- [Task brief]: The span to repeat in the listing below runs from the line containing "intros Hy Hs." to the line containing "later_set : ∀", inclusive. Repeat it exactly, and only it.

(Available data begins)

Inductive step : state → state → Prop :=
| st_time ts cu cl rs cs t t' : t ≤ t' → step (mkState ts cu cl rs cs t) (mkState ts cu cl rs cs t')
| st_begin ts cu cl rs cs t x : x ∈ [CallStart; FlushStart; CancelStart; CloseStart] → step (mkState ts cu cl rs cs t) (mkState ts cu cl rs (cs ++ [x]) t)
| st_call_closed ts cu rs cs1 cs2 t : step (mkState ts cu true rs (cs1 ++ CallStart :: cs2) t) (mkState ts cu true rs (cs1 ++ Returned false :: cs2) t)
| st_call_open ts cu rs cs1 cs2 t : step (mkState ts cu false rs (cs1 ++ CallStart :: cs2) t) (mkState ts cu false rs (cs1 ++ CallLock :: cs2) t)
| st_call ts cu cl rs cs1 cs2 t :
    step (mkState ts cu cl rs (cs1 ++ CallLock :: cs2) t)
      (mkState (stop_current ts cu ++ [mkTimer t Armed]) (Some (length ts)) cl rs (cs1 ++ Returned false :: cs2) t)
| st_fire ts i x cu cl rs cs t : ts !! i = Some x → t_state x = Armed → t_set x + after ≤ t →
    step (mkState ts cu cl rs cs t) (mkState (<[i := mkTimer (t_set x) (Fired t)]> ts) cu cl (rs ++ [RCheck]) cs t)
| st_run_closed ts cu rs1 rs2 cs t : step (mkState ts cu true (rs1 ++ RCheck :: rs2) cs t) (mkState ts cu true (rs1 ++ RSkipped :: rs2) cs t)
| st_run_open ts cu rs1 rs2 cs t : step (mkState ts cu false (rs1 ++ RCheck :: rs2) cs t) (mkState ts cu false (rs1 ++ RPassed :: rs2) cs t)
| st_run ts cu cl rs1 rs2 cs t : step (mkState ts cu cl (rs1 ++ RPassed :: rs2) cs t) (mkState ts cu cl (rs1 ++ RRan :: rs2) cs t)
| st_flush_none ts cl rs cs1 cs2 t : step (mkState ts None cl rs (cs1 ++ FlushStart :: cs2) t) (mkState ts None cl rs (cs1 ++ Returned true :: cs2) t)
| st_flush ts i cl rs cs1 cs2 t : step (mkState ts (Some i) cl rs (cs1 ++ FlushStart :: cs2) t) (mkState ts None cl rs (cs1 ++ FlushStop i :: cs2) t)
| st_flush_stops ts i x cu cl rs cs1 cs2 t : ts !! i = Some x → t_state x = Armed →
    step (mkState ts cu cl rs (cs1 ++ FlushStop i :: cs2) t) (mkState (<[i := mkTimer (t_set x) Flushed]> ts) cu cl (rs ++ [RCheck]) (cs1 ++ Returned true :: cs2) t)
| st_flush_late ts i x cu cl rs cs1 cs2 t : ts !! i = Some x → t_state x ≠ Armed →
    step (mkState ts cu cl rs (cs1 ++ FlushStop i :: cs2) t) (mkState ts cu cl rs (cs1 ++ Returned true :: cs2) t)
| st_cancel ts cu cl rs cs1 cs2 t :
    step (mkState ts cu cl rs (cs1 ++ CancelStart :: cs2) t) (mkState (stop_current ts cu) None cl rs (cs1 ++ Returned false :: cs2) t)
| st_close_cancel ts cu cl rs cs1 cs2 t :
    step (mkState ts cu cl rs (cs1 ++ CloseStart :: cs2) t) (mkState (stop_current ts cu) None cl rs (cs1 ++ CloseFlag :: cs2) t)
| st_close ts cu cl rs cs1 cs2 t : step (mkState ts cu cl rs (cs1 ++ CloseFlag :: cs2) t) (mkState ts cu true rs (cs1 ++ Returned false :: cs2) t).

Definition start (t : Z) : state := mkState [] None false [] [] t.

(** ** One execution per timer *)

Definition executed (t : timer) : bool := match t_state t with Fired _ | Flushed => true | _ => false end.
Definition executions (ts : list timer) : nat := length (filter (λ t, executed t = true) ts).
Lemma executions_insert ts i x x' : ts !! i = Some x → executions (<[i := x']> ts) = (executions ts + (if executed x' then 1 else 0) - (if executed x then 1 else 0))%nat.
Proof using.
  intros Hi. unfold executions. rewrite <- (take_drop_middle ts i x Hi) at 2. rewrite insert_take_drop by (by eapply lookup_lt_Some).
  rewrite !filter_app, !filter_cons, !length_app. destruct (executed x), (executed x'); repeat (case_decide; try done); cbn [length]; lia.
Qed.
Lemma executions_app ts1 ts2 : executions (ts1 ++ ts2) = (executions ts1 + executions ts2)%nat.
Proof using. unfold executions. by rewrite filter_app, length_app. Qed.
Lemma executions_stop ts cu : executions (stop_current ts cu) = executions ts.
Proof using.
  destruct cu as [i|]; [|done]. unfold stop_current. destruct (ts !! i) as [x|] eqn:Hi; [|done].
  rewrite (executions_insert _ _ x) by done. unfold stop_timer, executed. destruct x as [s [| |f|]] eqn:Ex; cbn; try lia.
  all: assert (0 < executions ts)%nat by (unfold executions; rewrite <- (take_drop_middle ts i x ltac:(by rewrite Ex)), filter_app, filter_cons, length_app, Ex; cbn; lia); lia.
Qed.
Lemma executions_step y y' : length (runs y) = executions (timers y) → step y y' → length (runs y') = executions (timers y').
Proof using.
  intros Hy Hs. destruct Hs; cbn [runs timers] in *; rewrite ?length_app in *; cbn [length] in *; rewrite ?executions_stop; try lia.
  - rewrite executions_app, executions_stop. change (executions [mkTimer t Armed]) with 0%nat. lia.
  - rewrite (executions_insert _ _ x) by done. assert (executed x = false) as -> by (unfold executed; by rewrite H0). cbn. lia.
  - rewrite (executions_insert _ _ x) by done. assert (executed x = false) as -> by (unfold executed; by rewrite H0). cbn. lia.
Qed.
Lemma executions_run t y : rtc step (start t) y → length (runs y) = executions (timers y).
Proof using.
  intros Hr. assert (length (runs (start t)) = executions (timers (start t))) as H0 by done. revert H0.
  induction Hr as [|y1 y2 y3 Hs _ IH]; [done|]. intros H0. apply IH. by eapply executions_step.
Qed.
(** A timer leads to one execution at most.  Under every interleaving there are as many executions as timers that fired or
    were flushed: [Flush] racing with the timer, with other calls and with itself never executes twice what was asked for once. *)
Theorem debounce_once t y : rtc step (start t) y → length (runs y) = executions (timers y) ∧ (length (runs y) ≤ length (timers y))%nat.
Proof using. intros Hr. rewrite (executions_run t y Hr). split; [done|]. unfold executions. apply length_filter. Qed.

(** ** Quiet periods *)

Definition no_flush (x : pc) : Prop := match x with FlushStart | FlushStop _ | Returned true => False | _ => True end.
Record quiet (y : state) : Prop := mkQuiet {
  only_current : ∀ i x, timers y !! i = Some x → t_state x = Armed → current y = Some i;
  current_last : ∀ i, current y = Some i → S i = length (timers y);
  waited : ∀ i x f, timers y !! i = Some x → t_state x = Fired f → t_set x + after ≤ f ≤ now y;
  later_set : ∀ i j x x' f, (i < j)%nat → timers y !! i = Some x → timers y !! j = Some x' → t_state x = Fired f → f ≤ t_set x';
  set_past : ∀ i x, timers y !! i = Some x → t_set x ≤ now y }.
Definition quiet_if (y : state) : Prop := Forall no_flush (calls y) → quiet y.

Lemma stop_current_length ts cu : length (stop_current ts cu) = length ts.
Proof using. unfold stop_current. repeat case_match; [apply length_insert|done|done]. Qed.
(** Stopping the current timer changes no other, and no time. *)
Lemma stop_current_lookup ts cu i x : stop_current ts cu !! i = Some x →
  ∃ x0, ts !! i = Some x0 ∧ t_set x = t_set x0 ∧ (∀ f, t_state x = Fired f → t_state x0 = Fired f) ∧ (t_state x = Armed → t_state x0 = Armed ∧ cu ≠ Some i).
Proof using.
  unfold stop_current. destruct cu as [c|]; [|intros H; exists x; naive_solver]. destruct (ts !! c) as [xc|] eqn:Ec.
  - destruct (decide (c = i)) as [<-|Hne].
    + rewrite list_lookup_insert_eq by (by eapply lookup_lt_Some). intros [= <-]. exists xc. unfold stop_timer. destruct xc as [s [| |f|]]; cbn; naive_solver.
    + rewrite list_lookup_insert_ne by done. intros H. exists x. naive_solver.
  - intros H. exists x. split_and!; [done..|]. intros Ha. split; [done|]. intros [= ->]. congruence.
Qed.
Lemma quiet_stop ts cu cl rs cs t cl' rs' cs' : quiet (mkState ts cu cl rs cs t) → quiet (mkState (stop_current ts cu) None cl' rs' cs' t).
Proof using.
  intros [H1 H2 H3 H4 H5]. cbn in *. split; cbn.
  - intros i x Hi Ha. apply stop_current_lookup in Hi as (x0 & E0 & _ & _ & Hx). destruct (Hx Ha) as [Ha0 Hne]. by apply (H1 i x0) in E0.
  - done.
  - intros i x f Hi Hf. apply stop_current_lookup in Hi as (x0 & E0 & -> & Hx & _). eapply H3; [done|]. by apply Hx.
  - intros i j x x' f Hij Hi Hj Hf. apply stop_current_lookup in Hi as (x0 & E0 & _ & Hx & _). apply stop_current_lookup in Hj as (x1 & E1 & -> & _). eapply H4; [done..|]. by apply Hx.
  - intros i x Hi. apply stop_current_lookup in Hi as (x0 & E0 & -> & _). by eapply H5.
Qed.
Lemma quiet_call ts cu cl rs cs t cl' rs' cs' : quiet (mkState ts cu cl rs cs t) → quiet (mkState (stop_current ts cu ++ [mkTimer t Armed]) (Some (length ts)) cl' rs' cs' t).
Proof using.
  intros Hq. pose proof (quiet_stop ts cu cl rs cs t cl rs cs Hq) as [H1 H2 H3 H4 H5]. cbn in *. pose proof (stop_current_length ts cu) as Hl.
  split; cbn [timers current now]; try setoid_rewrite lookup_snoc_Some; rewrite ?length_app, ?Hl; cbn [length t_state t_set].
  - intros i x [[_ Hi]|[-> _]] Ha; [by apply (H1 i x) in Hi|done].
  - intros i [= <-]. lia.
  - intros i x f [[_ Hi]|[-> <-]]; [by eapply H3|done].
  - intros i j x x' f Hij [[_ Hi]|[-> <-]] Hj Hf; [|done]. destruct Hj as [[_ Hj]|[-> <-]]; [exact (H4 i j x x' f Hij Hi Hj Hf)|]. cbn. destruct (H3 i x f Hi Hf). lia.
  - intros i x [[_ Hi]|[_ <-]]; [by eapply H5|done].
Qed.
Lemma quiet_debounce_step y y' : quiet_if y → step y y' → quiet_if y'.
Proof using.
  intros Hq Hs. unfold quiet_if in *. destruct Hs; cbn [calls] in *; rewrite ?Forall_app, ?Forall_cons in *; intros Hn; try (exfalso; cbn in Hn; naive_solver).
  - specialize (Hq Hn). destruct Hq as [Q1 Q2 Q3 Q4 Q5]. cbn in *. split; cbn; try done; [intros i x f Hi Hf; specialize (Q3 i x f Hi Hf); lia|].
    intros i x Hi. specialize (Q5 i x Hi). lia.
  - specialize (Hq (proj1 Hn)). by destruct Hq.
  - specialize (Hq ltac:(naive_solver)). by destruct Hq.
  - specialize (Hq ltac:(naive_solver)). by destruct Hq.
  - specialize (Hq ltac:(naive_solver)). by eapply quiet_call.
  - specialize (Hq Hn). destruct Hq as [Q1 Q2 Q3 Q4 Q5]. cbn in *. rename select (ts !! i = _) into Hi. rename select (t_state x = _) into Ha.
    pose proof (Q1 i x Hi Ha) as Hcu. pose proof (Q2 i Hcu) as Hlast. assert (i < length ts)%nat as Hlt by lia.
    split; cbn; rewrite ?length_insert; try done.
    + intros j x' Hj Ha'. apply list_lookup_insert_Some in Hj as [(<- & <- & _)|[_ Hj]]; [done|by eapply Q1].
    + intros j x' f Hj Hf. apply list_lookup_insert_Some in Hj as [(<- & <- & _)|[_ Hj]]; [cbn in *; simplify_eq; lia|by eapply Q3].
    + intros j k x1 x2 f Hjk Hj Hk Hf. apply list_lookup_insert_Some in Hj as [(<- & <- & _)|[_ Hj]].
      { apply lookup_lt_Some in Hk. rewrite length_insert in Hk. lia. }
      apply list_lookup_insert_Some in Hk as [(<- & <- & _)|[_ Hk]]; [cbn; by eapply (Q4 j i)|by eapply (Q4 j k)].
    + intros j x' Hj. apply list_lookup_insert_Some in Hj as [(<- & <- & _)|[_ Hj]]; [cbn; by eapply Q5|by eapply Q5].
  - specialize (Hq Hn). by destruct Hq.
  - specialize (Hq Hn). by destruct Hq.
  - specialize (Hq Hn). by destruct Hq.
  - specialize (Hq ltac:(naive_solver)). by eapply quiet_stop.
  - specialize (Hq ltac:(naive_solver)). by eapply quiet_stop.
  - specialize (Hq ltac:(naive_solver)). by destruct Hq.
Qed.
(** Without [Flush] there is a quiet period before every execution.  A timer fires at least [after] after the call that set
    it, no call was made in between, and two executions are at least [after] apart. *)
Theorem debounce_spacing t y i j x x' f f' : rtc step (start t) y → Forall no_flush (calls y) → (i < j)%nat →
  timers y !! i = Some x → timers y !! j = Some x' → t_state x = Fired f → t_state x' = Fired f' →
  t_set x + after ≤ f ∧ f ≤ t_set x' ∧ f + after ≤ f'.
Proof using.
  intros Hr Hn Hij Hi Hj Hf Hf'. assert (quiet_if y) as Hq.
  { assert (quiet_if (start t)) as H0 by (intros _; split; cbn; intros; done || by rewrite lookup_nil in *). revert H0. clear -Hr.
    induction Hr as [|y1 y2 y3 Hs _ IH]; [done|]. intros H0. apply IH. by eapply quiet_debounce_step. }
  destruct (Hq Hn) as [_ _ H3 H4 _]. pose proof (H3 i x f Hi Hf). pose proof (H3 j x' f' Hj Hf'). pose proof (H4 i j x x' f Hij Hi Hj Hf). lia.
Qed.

(Available data ends)

- [Completed task]:
  intros Hy Hs. destruct Hs; cbn [runs timers] in *; rewrite ?length_app in *; cbn [length] in *; rewrite ?executions_stop; try lia.
  - rewrite executions_app, executions_stop. change (executions [mkTimer t Armed]) with 0%nat. lia.
  - rewrite (executions_insert _ _ x) by done. assert (executed x = false) as -> by (unfold executed; by rewrite H0). cbn. lia.
  - rewrite (executions_insert _ _ x) by done. assert (executed x = false) as -> by (unfold executed; by rewrite H0). cbn. lia.
Qed.
Lemma executions_run t y : rtc step (start t) y → length (runs y) = executions (timers y).
Proof using.
  intros Hr. assert (length (runs (start t)) = executions (timers (start t))) as H0 by done. revert H0.
  induction Hr as [|y1 y2 y3 Hs _ IH]; [done|]. intros H0. apply IH. by eapply executions_step.
Qed.
(** A timer leads to one execution at most.  Under every interleaving there are as many executions as timers that fired or
    were flushed: [Flush] racing with the timer, with other calls and with itself never executes twice what was asked for once. *)
Theorem debounce_once t y : rtc step (start t) y → length (runs y) = executions (timers y) ∧ (length (runs y) ≤ length (timers y))%nat.
Proof using. intros Hr. rewrite (executions_run t y Hr). split; [done|]. unfold executions. apply length_filter. Qed.

(** ** Quiet periods *)

Definition no_flush (x : pc) : Prop := match x with FlushStart | FlushStop _ | Returned true => False | _ => True end.
Record quiet (y : state) : Prop := mkQuiet {
  only_current : ∀ i x, timers y !! i = Some x → t_state x = Armed → current y = Some i;
  current_last : ∀ i, current y = Some i → S i = length (timers y);
  waited : ∀ i x f, timers y !! i = Some x → t_state x = Fired f → t_set x + after ≤ f ≤ now y;
  later_set : ∀ i j x x' f, (i < j)%nat → timers y !! i = Some x → timers y !! j = Some x' → t_state x = Fired f → f ≤ t_set x';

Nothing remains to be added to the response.